FIDDLERS BID
Da Farder Ben Da Welcomer
Greentrax (2001)
http://www.fiddlersbid.com
As you drive up the east coast of Scotland to the top of the mainland, you notice that the names of the towns are not the Gaelic you would see on the west coast towns. You would be going through towns like Wick and Thurso. If you then looked over across the ocean a little, at Norway, you would see town names like Vick and Tromso. If you go north on the ferry, you first hit the Orkneys and then second the Shetland Islands. I've not been to the Shetlands, but only out of stupidity: someone who had done archaeology there told me it was dismal and cold. I have been to the Orkneys, which look like the bare islands you see in the west, but with sunken boats from world war II and the amazing ancient site of Skara Brae.
If you go to the Shetlands, however, you will be in the land of drones and double stops, and of Fiddlers Bid. You will see tunes with Shetlandese titles, which is similar to Scots English but influenced by Norn, a local spin-off of Old Norse just like Icelandic and Norwegian. [If you're interested, one website that explains the history of Shetlandese: http://www.verbix.com/documents/norn.htm] For listening to instrumental CDs, the important word is "Da" which means "The" and sometimes a little more, and is found in titles of tunes.
Fiddlers Bid is a fiddle band, certainly no surprise, and this is their third album. Aside from 4 fiddles (Andrew Gifford, Kevin Henderson, Christopher Sout, and Maurice Henderson) you can hear Steve Yarrington on guitar and David Coles on bass, and most strikingly Catriona McKay on harp or piano. DFDBW is an album of Scottish music, but when the four fiddles play, you can feel spelmanslag in your ears.
I sat and listened briefly to Fiddler's Bid's two previous CDs, especially the first eponymous album made in '94 when the band members were really young and when there was more closeness to a traditional Shetland massed fiddle sound. There was no harp but there was electric bass, an unsung national instrument of Scotland. I think it's a more charming, more magic album, but all things must progress. Both the second album Hamnataing and DFDBW emit more progressive wit, more assimilation of influences, more invention. On these albums, Fiddlers Bid stands closer to a contemporary Scottish band from farther south..
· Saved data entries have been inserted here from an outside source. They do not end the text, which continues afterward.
(** Whether a file reads back is decidable. *)
Lemma file_state_dec key f : {file_state key f (parse_wire f)} + {~ file_state key f (parse_wire f)}.
Proof.
  destruct (decide (EPOCH_WIRE_SIZE <= len f /\ sub 0 8 f = g_epoch_magic /\
              ep_version (parse_wire f) = EPOCH_VERSION_1 /\
              ep_integrity_tag (parse_wire f) = tag_of key (build_body (parse_wire f)))) as [(? & ? & ? & ?)|Hn].
  - left. by split_and!.
  - right. intros (? & ? & _ & ? & ?). by apply Hn.
Qed.

Lemma floor_advanced key e next f f' :
  floor_inv key e f -> advanced key next f f' -> floor_inv key e f' \/ torn_forgery key f f'.
Proof.
  intros Hinv [->|(s & Ht & <- & Hw & Hor)]; [by left|].
  destruct Hinv as (Hok & Hlen & Hfl).
  destruct Hor as [?|(s0 & Hs0 & Hle)]; [lia|]. pose proof (Hfl _ Hs0) as He.
  destruct Hw as [->|(Ha & [(k & Hk & ->)| ->])]; [by left| |].
  - pose proof (len_wire_of key s Ha) as Hwl. set (ov := overlay k (wire_of s) f) in *.
    assert (Hov : bytes_ok ov /\ 0 < len ov).
    { split; [|subst ov; rewrite len_overlay; lia]. apply bytes_ok_app.
      split; [by apply bytes_ok_sub, (wire_of_ok key)|by apply Forall_drop]. }
    destruct (file_state_dec key ov) as [Hst|Hno].
    + destruct (torn_epoch key k s f s0 (parse_wire ov) Hok Ht Ha Hk Hs0 Hst) as [E|[E|?]];
        [left|left|by right]; (split_and!; [apply Hov|apply Hov|]); intros s2 (_ & _ & -> & _); lia.
    + left. split_and!; [apply Hov|apply Hov|]. intros s2 Hs2. destruct Hno.
      by destruct Hs2 as (H1 & H2 & -> & H3).
  - left. split_and!; [by apply (wire_of_ok key)|by rewrite (len_wire_of key)|].
    intros s2 Hs2. apply wire_of_state in Hs2; [subst; lia|done..].
Qed.
(** What a successful run of the last steps has done. *)
Lemma sign_and_encode_inv env sk nk a c wire cap r :
  cert_typed c -> sign_and_encode env sk nk a c wire cap = r -> status r = ALRIOS_ISSUER_OK ->
  exists sig, out_cert r = Some (with_signature c sig) /\ out_pkey r = Some nk /\
    cert_valid c /\ subject_len c + public_key_len c <= 1964 /\
    len sig = 64 /\ bytes_ok sig /\ evp_sign sk [] 64 (cert_tbs c) = Some sig /\
    out_wire r = Some (cert_wire (with_signature c sig)) /\ out_wire_len r = Some (wire_length c).
Proof.
  intros Ht <-. unfold sign_and_encode.
  destruct (alrios_certificate_encode_tbs _ _ _ _) as [[st n] [t|]] eqn:E; [|done].
  destruct (negb (st =? 0)) eqn:Es; [done|]. bool_hyps. subst st.
  assert (Hfit : subject_len c + public_key_len c <= 1964).
  { clear - E Ht. unfold alrios_certificate_encode_tbs in E. destruct (_ && _); [|done].
    destruct (validate_certificate c) as [wl|e|]; [|done|done]. cbv zeta in E.
    destruct (_ || _) eqn:Eb; [done|]. rewrite Z.gtb_ltb in Eb. bool_hyps. clia. }
  apply encode_tbs_inv in E as [Hv ->]; [|done]. fold (cert_tbs c).
  unfold sign_tbs. destruct (negb evp_md_ctx_new); [done|].
  destruct (evp_sign sk [] 64 (cert_tbs c)) as [sig|] eqn:Esig; [|done].
  destruct (len sig =? 64) eqn:El; [|done]. bool_hyps.
  destruct (evp_sign_len sk [] 64 (cert_tbs c) sig ltac:(lia) Esig) as [_ Hb].
  destruct (alrios_certificate_encode _ _ _ _) as [[st n'] w] eqn:Ee.
  destruct (negb (st =? 0)) eqn:Es; [done|]. bool_hyps. subst st. intros _.
  exists sig. cbn [out_cert out_pkey out_wire out_wire_len].
  assert (Hw : n' = wire_length c /\ w = Some (cert_wire (with_signature c sig))).
  { pose proof (with_signature_typed c sig Ht Hb ltac:(clia)) as Ht'.
    destruct w as [w|].
    - apply encode_inv in Ee as (_ & -> & -> & _); done.
    - revert Ee. unfold alrios_certificate_encode. destruct (_ && _); [|done].
      pose proof (validate_proper (with_signature c sig)) as Hp.
      destruct (validate_certificate _) as [wl|e|] eqn:Ev; [|intros [= ->]; by destruct (Hp _ eq_refl)|].
      + by repeat split_if; intros [=].
      + by destruct (validate_no_fault _ Ev). }
  destruct Hw as [-> ->]. do 8 (split; [done|]). done.
Qed.
(** C5: the verifier of a payload under a raw key accepts exactly the notarised payloads, and
    only under a policy that does not ask for a certificate: the policy is one in force, the
    signature has the version, algorithm, length and flags it must have, names the payload's
    length and SHA-512 and the key's identifier, is not too old or from the future, and its 64
    octets verify over the hash of all of this. *)
Theorem notary_verify_correct now p payload s pub :
  evp_md_ctx_new = true -> policy_typed p -> sig_typed s -> 0 <= now < 2 ^ 64 -> len (default [] payload) < 2 ^ 64 ->
  alrios_notary_verify_payload now (Some p) payload (len (default [] payload)) (Some s) (Some pub) = NOTARY_OK <->
  notarised (H := H) p (default [] payload) s pub now /\ has (flags p) POLICY_REQUIRE_CERT_BIND = false.
Proof.
  intros Hctx Hp Ht Hn Hl. unfold alrios_notary_verify_payload. pose proof (verify_raw_iff now p payload s pub false Hctx Hp Ht Hn Hl) as Hi.
  destruct (has (flags p) POLICY_REQUIRE_CERT_BIND).
  - split; [done|by intros [_ ?]].
  - rewrite Hi. tauto.
Qed.

(** C20: with a policy that asks for a certificate, exactly the notarised payloads are accepted
    whose key is that of a leaf with a valid Ed25519 key at the end of a valid chain to an
    anchor of the store. *)
Theorem notary_certificate_correct tbs_at now p payload s al leaf ai inter store current_time :
  evp_md_ctx_new = true -> policy_typed p -> sig_typed s -> 0 <= now < 2 ^ 64 -> len (default [] payload) < 2 ^ 64 ->
  store_wf H store -> sealed store = 1 -> cert_typed leaf -> cert_valid leaf -> cert_typed inter -> cert_valid inter ->
  subject_len leaf + public_key_len leaf <= 1964 -> subject_len inter + public_key_len inter <= 1964 ->
  apart tbs_at al leaf -> apart tbs_at ai inter ->
  alrios_notary_verify_with_certificate tbs_at now (Some p) payload (len (default [] payload)) (Some s) (At al leaf) (At ai inter)
    (Some store) current_time = NOTARY_OK <->
  has (flags p) POLICY_REQUIRE_CERT_BIND = true /\ chain_ok H (abs H store) leaf inter current_time /\
  public_key_algorithm leaf = PUBLIC_KEY_ALGORITHM_ED25519 /\ public_key_len leaf = ED25519_KEY_SIZE /\
  notarised (H := H) p (default [] payload) s (public_key leaf) now.
Proof.
  intros Hctx Hp Ht Hn Hl Hw Hse Tl Vl Ti Vi Fl Fi Al Ai.
  pose proof (verify_chain_spec tbs_at store al leaf ai inter current_time Hw Hse Hctx Tl Vl Ti Vi Fl Fi Al Ai) as Hc.
  pose proof (verify_raw_iff now p payload s (public_key leaf) true Hctx Hp Ht Hn Hl) as Hi.
  unfold alrios_notary_verify_with_certificate. rewrite not_missing by done.
  destruct (has (flags p) POLICY_REQUIRE_CERT_BIND); cbn [negb]; [|by split; [|intros (? & _)]].
  destruct (Z.eqb_spec (alrios_pki_verify_chain tbs_at (Some store) (At al leaf) (At ai inter) current_time) ALRIOS_ISSUER_OK) as [E|E];
    cbn [negb]; [|split; [done|intros (_ & ? & _); by apply Hc in E || (exfalso; apply E, Hc)]].
  destruct (Z.eqb_spec (public_key_algorithm leaf) PUBLIC_KEY_ALGORITHM_ED25519) as [E1|E1]; cbn [negb orb];
    [|split; [done|by intros (_ & _ & ? & _)]].
  destruct (Z.eqb_spec (public_key_len leaf) ED25519_KEY_SIZE) as [E2|E2]; cbn [negb];
    [|split; [done|by intros (_ & _ & _ & ? & _)]].
  rewrite Hi. apply Hc in E. tauto.
Qed.

(** C6: what the notary signs, it verifies. Under a policy in force the signer succeeds on every
    payload up to the limit with a key that signs; the signature is written as 196 octets, they
    are read back, and what is read verifies under the key's public half until it is too old
    for the policy. *)
Theorem notary_sign_verify now now' p payload k raw :
  evp_md_ctx_new = true -> policy_typed p -> 0 <= now < 2 ^ 64 -> 0 <= now' < 2 ^ 64 ->
  len (default [] payload) <= NOTARY_MAX_PAYLOAD_SIZE ->
  flags p = POLICY_ALLOW_ED25519 -> allowed_signature_algorithm p = SIGNATURE_ALGORITHM_ED25519 ->
  raw_public_key (Some k) = Some raw ->
  (forall m, exists o, evp_sign k [] ED25519_SIG_SIZE m = Some o /\ len o = ED25519_SIG_SIZE) ->
  max_validity_period_sec p = 0 \/ now <= now' <= now + max_validity_period_sec p ->
  exists s wire s',
    alrios_notary_sign_payload now (Some p) payload (len (default [] payload)) (Some k) true = (NOTARY_OK, Some s) /\
    alrios_notary_signature_encode (Some s) true 196 true = (NOTARY_OK, Some 196, Some wire) /\
    alrios_notary_signature_decode (Some wire) (len wire) true = Ok (NOTARY_OK, Some s') /\
    alrios_notary_verify_payload now' (Some p) payload (len (default [] payload)) (Some s') (Some raw) = NOTARY_OK.
Proof.
  intros Hctx Hp Hn Hn' Hl Hf Ha Hraw Hsign Hage.
  destruct (sign_succeeds now p payload k raw) as (s & Hs & Hty & _ & Hno); try done; [by left|].
  specialize (Hno now' Hage). pose proof (no_sig _ _ _ _ _ Hno) as Hok.
  exists s, (sig_wire s), (sig_scrub s). split; [done|]. split; [|split].
  - rewrite encode_spec by (done || lia). by rewrite (proj2 (sig_canonical_iff s (st_flags s Hty)) Hok).
  - rewrite sig_wire_len by done. by apply decode_sig_wire.
  - unfold alrios_notary_verify_payload. rewrite Hf. change (has POLICY_ALLOW_ED25519 POLICY_REQUIRE_CERT_BIND) with false. cbv iota.
    apply verify_raw_iff; [done|done|by apply scrub_typed|done|clia|]. split; [by apply notarised_scrub|]. by rewrite Hf.
Qed.

(** The codec of signatures. Decoding never reads outside its input; what it accepts is
    196 octets, the wire form of a well-formed signature, and encoding gives them back; every
    well-formed signature is encoded to octets that are decoded to it. *)
Theorem notary_codec_canonical :
  (forall w n p, n <= len w -> alrios_notary_signature_decode (Some w) n p <> Fault) /\
  (forall w n s cap, bytes_ok w -> n <= len w -> 196 <= cap ->
     alrios_notary_signature_decode (Some w) n true = Ok (NOTARY_OK, Some s) ->
     n = 196 /\ sig_typed s /\ sig_ok s /\
     alrios_notary_signature_encode (Some s) true cap true = (NOTARY_OK, Some 196, Some (sub 0 196 w))) /\
  (forall s cap, sig_typed s -> sig_ok s -> 196 <= cap -> exists w,
     alrios_notary_signature_encode (Some s) true cap true = (NOTARY_OK, Some 196, Some w) /\
     alrios_notary_signature_decode (Some w) 196 true = Ok (NOTARY_OK, Some (sig_scrub s))).
Proof.
  split; [intros; by apply decode_no_fault|]. split.
  - intros w n s cap Hw Hn Hc Hd. apply decode_inv in Hd as (-> & Ht & Ho & _ & <-); [|done..].
    split; [done|]. split; [done|]. split; [done|]. rewrite encode_spec by done.
    by rewrite (proj2 (sig_canonical_iff s (st_flags s Ht)) Ho).
  - intros s cap Ht Ho Hc. exists (sig_wire s). split; [|by apply decode_sig_wire]. rewrite encode_spec by done.
    by rewrite (proj2 (sig_canonical_iff s (st_flags s Ht)) Ho).
Qed.

(** C21: a signature cannot be moved to another payload. If two payloads verify with signatures
    whose 64 octets sign the same hash, then the payloads, the time stamps, the policies' flags
    and the keys' identifiers are the same; or the two signed texts differ and have one SHA-512
    digest, or the two payloads do. *)
Theorem notary_tamper_evident now p payload s pub now' p' payload' s' pub' :
  evp_md_ctx_new = true -> policy_typed p -> policy_typed p' -> sig_typed s -> sig_typed s' ->
  0 <= now < 2 ^ 64 -> 0 <= now' < 2 ^ 64 -> len (default [] payload) < 2 ^ 64 -> len (default [] payload') < 2 ^ 64 ->
  alrios_notary_verify_payload now (Some p) payload (len (default [] payload)) (Some s) (Some pub) = NOTARY_OK ->
  alrios_notary_verify_payload now' (Some p') payload' (len (default [] payload')) (Some s') (Some pub') = NOTARY_OK ->
  H (sig_tbs s) = H (sig_tbs s') ->
  (default [] payload = default [] payload' /\ sg_timestamp s = sg_timestamp s' /\ flags p = flags p' /\
   sg_key_id s = sg_key_id s') \/
  (sig_tbs s <> sig_tbs s' /\ H (sig_tbs s) = H (sig_tbs s')) \/
  (default [] payload <> default [] payload' /\ H (default [] payload) = H (default [] payload')).
Proof.
  intros Hctx Hp Hp' Ht Ht' Hn Hn' Hl Hl'. unfold alrios_notary_verify_payload.
  destruct (has (flags p) _); [done|]. destruct (has (flags p') _); [done|].
  intros [N _]%verify_raw_iff [N' _]%verify_raw_iff E; [|done..].
  destruct (decide (sig_tbs s = sig_tbs s')) as [Et|]; [|by right; left].
  apply app_split in Et as [_ Et]; [|done]. apply sig_header_inj in Et as (_ & Ets & Ef & Ek & Ed); [|done|done|apply N|apply N'].
  destruct (decide (default [] payload = default [] payload')) as [?|Hne].
  - left. split; [done|]. split; [done|]. split; [|done]. by rewrite <- (no_flags _ _ _ _ _ N), <- (no_flags _ _ _ _ _ N').
  - right; right. split; [done|].
    by rewrite <- (no_digest _ _ _ _ _ N), <- (no_digest _ _ _ _ _ N').
Qed.

(** Key files. Saving a private key never touches a file that is there; when it reports
    success, the file is new, holds the 32 octets of the key, and loading it gives an Ed25519 key
    with the same public half. A public key that was saved is loaded unchanged. *)
Theorem notary_key_files env file path k rc file' :
  alrios_notary_save_private_key_raw env file path (Some k) = (rc, file') ->
  (file <> None -> file' = file /\ rc <> NOTARY_OK) /\
  (rc = NOTARY_OK -> file = None /\ exists raw, file' = Some raw /\ get_raw_private_key k = Some raw /\ len raw = 32 /\
     exists k', alrios_notary_load_private_key_file (undisturbed raw) true true = (NOTARY_OK, Some (Some k')) /\
       base_id_ed25519 k' = true /\ evp_get_raw_public_key k' = evp_get_raw_public_key k) /\
  (forall env file pub file' a b, len pub = 32 ->
     alrios_notary_save_public_key_raw env file true (Some pub) = (NOTARY_OK, file') ->
     exists content, file' = Some content /\
       alrios_notary_load_public_key_file a b (undisturbed content) true true = (NOTARY_OK, Some pub)).
Proof.
  intros Hs. unfold alrios_notary_save_private_key_raw in Hs. split; [|split].
  - intros Hf. destruct path; [|by injection Hs as <- <-]. cbn [is_ed25519_evp_pkey] in Hs.
    destruct (negb (base_id_ed25519 k)); [by injection Hs as <- <-|].
    destruct (get_raw_private_key k); [|by injection Hs as <- <-].
    destruct (negb _); [by injection Hs as <- <-|]. destruct file; [by injection Hs as <- <-|done].
  - intros ->. destruct path; [|done]. cbn [is_ed25519_evp_pkey] in Hs.
    destruct (base_id_ed25519 k) eqn:Eb; cbn [negb] in Hs; [|done].
    destruct (get_raw_private_key k) as [raw|] eqn:Er; [|done].
    destruct (Z.eqb_spec (len raw) 32) as [El|]; cbn [negb] in Hs; [|done].
    destruct file; [done|]. destruct (creates env); [|done]. destruct (fdopens env); [|done].
    apply write_key_ok in Hs as ->. split; [done|]. exists raw. split; [done|]. split; [done|]. split; [done|].
    by apply load_private_raw.
  - intros env' f pub f' a b Hl. unfold alrios_notary_save_public_key_raw. destruct (negb (creates env')); [done|].
    intros Hw%write_key_ok. subst f'. rewrite (sub_all ED25519_KEY_SIZE pub) by done. exists pub. split; [done|].
    by apply load_public_raw.
Qed.
End Properties.

(** ** Witnesses, over the engine of Sha512.v and the keys of [toy_evp] *)

#[local] Existing Instances toy_evp toy_evp_laws.

#[local] Instance toy_notary : NotaryApi toy_evp := {|
  base_id_ed25519 _ := true;
  new_raw_private_key raw := Some raw;
  get_raw_private_key k := if bytes_okb k then Some k else None;
  bio_new_mem_buf := true;
  pem_private_key _ := None;
  pem_public_key _ := None;
|}.

#[local] Instance toy_notary_laws : NotaryLaws toy_notary.
Proof.
  constructor; cbn; intros k raw.
  - destruct (bytes_okb k) eqn:E; [|done]. intros [= <-] _. by apply bytes_okb_ok.
  - intros _. destruct (bytes_okb k) eqn:E; [|done]. intros [= <-] _. exists k. by rewrite E.
Qed.

Definition open_policy : notary_policy := mk_policy 1 1 60.

Definition bound_policy : notary_policy := mk_policy 5 1 0.

Definition sample_key : bytes := upd 0 [9] (zeros 32).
DFDBW begins with "Yarmin Yowes Return," the musicians here consisting entirely of sheep, but the extreme local color is rapidly replaced with "Uyea Isle," three Shetland reels. This fiddle rich set is as close as you can get to traditional dance band music. If you listen, the ghost of Tom Anderson will waft by. The second set ("Zander the Sander") is original and more contemporary with plenty of bass; on the middle tune ("Da Waters o' Da Gut") you can find obvious influences from eastern Europe. The third tune,"Leaving Lerwick Harbor," is a slow air by the late Shetland fiddler Willie Hunter and is played with harp; "Da Shaalds" is an all-fiddle traditional dance set (you can get the tune off the home page). The album proceeds similarly on, never leaving tradition but playing with it to differing extent and with various amount of fiddle, solo or en mass. You can find inside sets two tunes traditionally played at weddings, "Du's Bün Lang Awa An A'm Tocht Lang Ta See Dee" and "Da Farder Ben Da Welcomer." "Christine" is a slow sweet tune written just for harp and accompanied by guitar I believe...very lightly. "The Sneug Water Waltz" was written by FB fiddler Christopher Stout and has a perky lilty lift...nice for dancing. "The Pumping Bass" is a showy set including a Donal Lunny tune in the center.
Over the years I have had only a few opportunities to play with massed fiddles, but have done so in Scottish and in Swedish and in French and I can think of no force of beauty greater than the great treble lift, universal among European traditions. If you cant stand inside this force, the next best joy is to sit in a performance or to turn this album...or at least parts of it...UP VERY LOUD.